_TASK OBJECTIVE_.
Give every entry again, word for word.

# # # # #

Lemma workflows_main_with_key a c k :
  env_api_key w = Some (c :: k) -> raises_only is_Exception (Workflows.main w a).
Proof.
  intros Hk. unfold Workflows.main. rewrite Hk. raises.
  - apply workflows_get_token_no_exit.
  - eapply raises_only_weaken; [apply benign_is_Exception | apply search_icons_benign].
  - eapply raises_only_weaken; [|apply for_each_item_never]. discriminate.
Qed.

Lemma key_missing_cases :
  key_missing w \/ exists c k, env_api_key w = Some (c :: k).
Proof.
  unfold key_missing. destruct (env_api_key w) as [[|c k]|]; eauto.
Qed.

(** Once [parse_args] has returned: when FLATICON_API_KEY is unset or empty
    the run prints the notice on stderr and exits with status 2, having done
    nothing else; and a run with the key set ends with status 0, or with
    status 1 through an uncaught exception. *)
Lemma exit_2_after_parsing (sa : Scripts.args) (wa : Workflows.args) (st : state) :
  (key_missing w ->
     Scripts.main w sa st = (Raise (SystemExit 2), log (EvPrint stderr KeyNotSet) st)
     /\ Workflows.main w wa st = (Raise (SystemExit 2), log (EvPrint stderr KeyNotSet) st))
  /\ (exit_status (fst (Scripts.main w sa st)) = 2%Z <-> key_missing w)
  /\ (exit_status (fst (Workflows.main w wa st)) = 2%Z <-> key_missing w).
Proof.
  assert (Hmiss : key_missing w ->
     Scripts.main w sa st = (Raise (SystemExit 2), log (EvPrint stderr KeyNotSet) st)
     /\ Workflows.main w wa st = (Raise (SystemExit 2), log (EvPrint stderr KeyNotSet) st)).
  { intros [H|H]; unfold Scripts.main, Workflows.main; rewrite H; split; reflexivity. }
  split; [exact Hmiss|].
  split; split.
  - intros H. destruct key_missing_cases as [Hm|(c & k & Hk)]; [exact Hm|].
    exfalso. revert H. apply is_exception_exit_status.
    exact (@scripts_main_with_key sa c k Hk st).
  - intros Hm. destruct (Hmiss Hm) as [-> _]. reflexivity.
  - intros H. destruct key_missing_cases as [Hm|(c & k & Hk)]; [exact Hm|].
    exfalso. revert H. apply is_exception_exit_status.
    exact (@workflows_main_with_key wa c k Hk st).
  - intros Hm. destruct (Hmiss Hm) as [_ ->]. reflexivity.
Qed.

(** C8, amended. In both scripts, when FLATICON_API_KEY is unset or empty
    and the argument parser has accepted the command line, the program
    prints the notice on stderr and exits with status 2, having done
    nothing else. Status 2 is not reserved for that case: the program exits
    with status 2 exactly when the parser does not accept the command line,
    or accepts it and the key is unset or empty. In both cases all that the
    program has done is to print one text on stderr: no request is sent and
    no directory made. Every other run ends with status 0 or, through an
    uncaught exception, with status 1. *)
Theorem missing_key_exit_status (scl : parsed Scripts.args)
  (wcl : parsed Workflows.args) (st : state) :
  (key_missing w -> forall sa wa,
     Scripts.main_cli w (Namespace sa) st
     = (Raise (SystemExit 2), log (EvPrint stderr KeyNotSet) st)
     /\ Workflows.main_cli w (Namespace wa) st
        = (Raise (SystemExit 2), log (EvPrint stderr KeyNotSet) st))
  /\ (exit_status (fst (Scripts.main_cli w scl st)) = 2%Z
      <-> scl = UsageError \/ (exists a, scl = Namespace a) /\ key_missing w)
  /\ (exit_status (fst (Workflows.main_cli w wcl st)) = 2%Z
      <-> wcl = UsageError \/ (exists a, wcl = Namespace a) /\ key_missing w)
  /\ (exit_status (fst (Scripts.main_cli w scl st)) = 2%Z ->
      exists l, snd (Scripts.main_cli w scl st) = log (EvPrint stderr l) st)
  /\ (exit_status (fst (Workflows.main_cli w wcl st)) = 2%Z ->
      exists l, snd (Workflows.main_cli w wcl st) = log (EvPrint stderr l) st)
  /\ (In (exit_status (fst (Scripts.main_cli w scl st))) [0; 1; 2]%Z
      /\ In (exit_status (fst (Workflows.main_cli w wcl st))) [0; 1; 2]%Z).
Proof.
  assert (Hs : forall a, exit_status (fst (Scripts.main w a st)) = 2%Z <-> key_missing w).
  { intros a. apply (exit_2_after_parsing a (query_args png 0) st). }
  assert (Hw : forall a, exit_status (fst (Workflows.main w a st)) = 2%Z <-> key_missing w).
  { intros a. apply (exit_2_after_parsing (label_args png) a st). }
  assert (Hmiss : key_missing w -> forall sa wa,
     Scripts.main w sa st = (Raise (SystemExit 2), log (EvPrint stderr KeyNotSet) st)
     /\ Workflows.main w wa st = (Raise (SystemExit 2), log (EvPrint stderr KeyNotSet) st)).
  { intros Hm sa wa. now apply exit_2_after_parsing. }
  split; [|split; [|split; [|split; [|split]]]].
  - intros Hm sa wa. cbn [Scripts.main_cli Workflows.main_cli]. now apply Hmiss.
  - split.
    + destruct scl as [a| |]; cbn [Scripts.main_cli].
      * intros H. right. split; [now exists a | now apply (Hs a)].
      * intros _. now left.
      * discriminate.
    + intros [->|[(a & ->) Hm]]; [reflexivity|]. cbn [Scripts.main_cli].
      now apply Hs.
  - split.
    + destruct wcl as [a| |]; cbn [Workflows.main_cli].
      * intros H. right. split; [now exists a | now apply (Hw a)].
      * intros _. now left.
      * discriminate.
    + intros [->|[(a & ->) Hm]]; [reflexivity|]. cbn [Workflows.main_cli].
      now apply Hw.
  - destruct scl as [a| |]; cbn [Scripts.main_cli].
    + intros H. apply Hs in H.
      destruct (Hmiss H a (query_args png 0)) as [-> _]. now exists KeyNotSet.
    + intros _. now exists UsageMessage.
    + discriminate.
  - destruct wcl as [a| |]; cbn [Workflows.main_cli].
    + intros H. apply Hw in H.
      destruct (Hmiss H (label_args png) a) as [_ ->]. now exists KeyNotSet.
    + intros _. now exists UsageMessage.
    + discriminate.
  - split.
    + destruct scl as [a| |]; cbn [Scripts.main_cli]; [|cbn; tauto|cbn; tauto].
      destruct key_missing_cases as [Hm|(c & k & Hk)].
      * destruct (Hmiss Hm a (query_args png 0)) as [-> _]. cbn. tauto.
      * pose proof (@scripts_main_with_key a c k Hk st) as Hr.
        destruct (fst (Scripts.main w a st)) as [[]|e]; [cbn; tauto|].
        destruct e; try discriminate Hr; cbn; tauto.
    + destruct wcl as [a| |]; cbn [Workflows.main_cli]; [|cbn; tauto|cbn; tauto].
      destruct key_missing_cases as [Hm|(c & k & Hk)].
      * destruct (Hmiss Hm (label_args png) a) as [_ ->]. cbn. tauto.
      * pose proof (@workflows_main_with_key a c k Hk st) as Hr.
        destruct (fst (Workflows.main w a st)) as [[]|e]; [cbn; tauto|].
        destruct e; try discriminate Hr; cbn; tauto.
Qed.

Lemma stopped_after_token (a_out : path) api_key st :
  api_key <> [] ->
  env_api_key w = Some api_key ->
  existsb (is_file st) (parents_and_self a_out) = false ->
  stopped_at_authentication w a_out st
    {| events := EvRequest (auth_request api_key) :: EvMkdir a_out :: events st;
       dirs := parents_and_self a_out ++ dirs st;
       contents := contents st |}.
Proof.
  intros Hne Hk Hmk. exists api_key. cbn [events contents].
  repeat split; try assumption.
  - destruct a_out as [|c p]; [reflexivity|].
    apply is_dir_after_mkdir, self_in_parents. discriminate.
  - apply Forall_forall. intros q Hq. now apply is_dir_after_mkdir.
Qed.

# # # # #

_OUTPUT OF THE TASK_.
Lemma workflows_main_with_key a c k :
  env_api_key w = Some (c :: k) -> raises_only is_Exception (Workflows.main w a).
Proof.
  intros Hk. unfold Workflows.main. rewrite Hk. raises.
  - apply workflows_get_token_no_exit.
  - eapply raises_only_weaken; [apply benign_is_Exception | apply search_icons_benign].
  - eapply raises_only_weaken; [|apply for_each_item_never]. discriminate.
Qed.

Lemma key_missing_cases :
  key_missing w \/ exists c k, env_api_key w = Some (c :: k).
Proof.
  unfold key_missing. destruct (env_api_key w) as [[|c k]|]; eauto.
Qed.

(** Once [parse_args] has returned: when FLATICON_API_KEY is unset or empty
    the run prints the notice on stderr and exits with status 2, having done
    nothing else; and a run with the key set ends with status 0, or with
    status 1 through an uncaught exception. *)
Lemma exit_2_after_parsing (sa : Scripts.args) (wa : Workflows.args) (st : state) :
  (key_missing w ->
     Scripts.main w sa st = (Raise (SystemExit 2), log (EvPrint stderr KeyNotSet) st)
     /\ Workflows.main w wa st = (Raise (SystemExit 2), log (EvPrint stderr KeyNotSet) st))
  /\ (exit_status (fst (Scripts.main w sa st)) = 2%Z <-> key_missing w)
  /\ (exit_status (fst (Workflows.main w wa st)) = 2%Z <-> key_missing w).
Proof.
  assert (Hmiss : key_missing w ->
     Scripts.main w sa st = (Raise (SystemExit 2), log (EvPrint stderr KeyNotSet) st)
     /\ Workflows.main w wa st = (Raise (SystemExit 2), log (EvPrint stderr KeyNotSet) st)).
  { intros [H|H]; unfold Scripts.main, Workflows.main; rewrite H; split; reflexivity. }
  split; [exact Hmiss|].
  split; split.
  - intros H. destruct key_missing_cases as [Hm|(c & k & Hk)]; [exact Hm|].
    exfalso. revert H. apply is_exception_exit_status.
    exact (@scripts_main_with_key sa c k Hk st).
  - intros Hm. destruct (Hmiss Hm) as [-> _]. reflexivity.
  - intros H. destruct key_missing_cases as [Hm|(c & k & Hk)]; [exact Hm|].
    exfalso. revert H. apply is_exception_exit_status.
    exact (@workflows_main_with_key wa c k Hk st).
  - intros Hm. destruct (Hmiss Hm) as [_ ->]. reflexivity.
Qed.

(** C8, amended. In both scripts, when FLATICON_API_KEY is unset or empty
    and the argument parser has accepted the command line, the program
    prints the notice on stderr and exits with status 2, having done
    nothing else. Status 2 is not reserved for that case: the program exits
    with status 2 exactly when the parser does not accept the command line,
    or accepts it and the key is unset or empty. In both cases all that the
    program has done is to print one text on stderr: no request is sent and
    no directory made. Every other run ends with status 0 or, through an
    uncaught exception, with status 1. *)
Theorem missing_key_exit_status (scl : parsed Scripts.args)
  (wcl : parsed Workflows.args) (st : state) :
  (key_missing w -> forall sa wa,
     Scripts.main_cli w (Namespace sa) st
     = (Raise (SystemExit 2), log (EvPrint stderr KeyNotSet) st)
     /\ Workflows.main_cli w (Namespace wa) st
        = (Raise (SystemExit 2), log (EvPrint stderr KeyNotSet) st))
  /\ (exit_status (fst (Scripts.main_cli w scl st)) = 2%Z
      <-> scl = UsageError \/ (exists a, scl = Namespace a) /\ key_missing w)
  /\ (exit_status (fst (Workflows.main_cli w wcl st)) = 2%Z
      <-> wcl = UsageError \/ (exists a, wcl = Namespace a) /\ key_missing w)
  /\ (exit_status (fst (Scripts.main_cli w scl st)) = 2%Z ->
      exists l, snd (Scripts.main_cli w scl st) = log (EvPrint stderr l) st)
  /\ (exit_status (fst (Workflows.main_cli w wcl st)) = 2%Z ->
      exists l, snd (Workflows.main_cli w wcl st) = log (EvPrint stderr l) st)
  /\ (In (exit_status (fst (Scripts.main_cli w scl st))) [0; 1; 2]%Z
      /\ In (exit_status (fst (Workflows.main_cli w wcl st))) [0; 1; 2]%Z).
Proof.
  assert (Hs : forall a, exit_status (fst (Scripts.main w a st)) = 2%Z <-> key_missing w).
  { intros a. apply (exit_2_after_parsing a (query_args png 0) st). }
  assert (Hw : forall a, exit_status (fst (Workflows.main w a st)) = 2%Z <-> key_missing w).
  { intros a. apply (exit_2_after_parsing (label_args png) a st). }
  assert (Hmiss : key_missing w -> forall sa wa,
     Scripts.main w sa st = (Raise (SystemExit 2), log (EvPrint stderr KeyNotSet) st)
     /\ Workflows.main w wa st = (Raise (SystemExit 2), log (EvPrint stderr KeyNotSet) st)).
  { intros Hm sa wa. now apply exit_2_after_parsing. }
  split; [|split; [|split; [|split; [|split]]]].
  - intros Hm sa wa. cbn [Scripts.main_cli Workflows.main_cli]. now apply Hmiss.
  - split.
    + destruct scl as [a| |]; cbn [Scripts.main_cli].
      * intros H. right. split; [now exists a | now apply (Hs a)].
      * intros _. now left.
      * discriminate.
    + intros [->|[(a & ->) Hm]]; [reflexivity|]. cbn [Scripts.main_cli].
      now apply Hs.
  - split.
    + destruct wcl as [a| |]; cbn [Workflows.main_cli].
      * intros H. right. split; [now exists a | now apply (Hw a)].
      * intros _. now left.
      * discriminate.
    + intros [->|[(a & ->) Hm]]; [reflexivity|]. cbn [Workflows.main_cli].
      now apply Hw.
  - destruct scl as [a| |]; cbn [Scripts.main_cli].
    + intros H. apply Hs in H.
      destruct (Hmiss H a (query_args png 0)) as [-> _]. now exists KeyNotSet.
    + intros _. now exists UsageMessage.
    + discriminate.
  - destruct wcl as [a| |]; cbn [Workflows.main_cli].
    + intros H. apply Hw in H.
      destruct (Hmiss H (label_args png) a) as [_ ->]. now exists KeyNotSet.
    + intros _. now exists UsageMessage.
    + discriminate.
  - split.
    + destruct scl as [a| |]; cbn [Scripts.main_cli]; [|cbn; tauto|cbn; tauto].
      destruct key_missing_cases as [Hm|(c & k & Hk)].
      * destruct (Hmiss Hm a (query_args png 0)) as [-> _]. cbn. tauto.
      * pose proof (@scripts_main_with_key a c k Hk st) as Hr.
        destruct (fst (Scripts.main w a st)) as [[]|e]; [cbn; tauto|].
        destruct e; try discriminate Hr; cbn; tauto.
    + destruct wcl as [a| |]; cbn [Workflows.main_cli]; [|cbn; tauto|cbn; tauto].
      destruct key_missing_cases as [Hm|(c & k & Hk)].
      * destruct (Hmiss Hm (label_args png) a) as [_ ->]. cbn. tauto.
      * pose proof (@workflows_main_with_key a c k Hk st) as Hr.
        destruct (fst (Workflows.main w a st)) as [[]|e]; [cbn; tauto|].
        destruct e; try discriminate Hr; cbn; tauto.
Qed.

Lemma stopped_after_token (a_out : path) api_key st :
  api_key <> [] ->
  env_api_key w = Some api_key ->
  existsb (is_file st) (parents_and_self a_out) = false ->
  stopped_at_authentication w a_out st
    {| events := EvRequest (auth_request api_key) :: EvMkdir a_out :: events st;
       dirs := parents_and_self a_out ++ dirs st;
       contents := contents st |}.
Proof.
  intros Hne Hk Hmk. exists api_key. cbn [events contents].
  repeat split; try assumption.
  - destruct a_out as [|c p]; [reflexivity|].
    apply is_dir_after_mkdir, self_in_parents. discriminate.
  - apply Forall_forall. intros q Hq. now apply is_dir_after_mkdir.
Qed.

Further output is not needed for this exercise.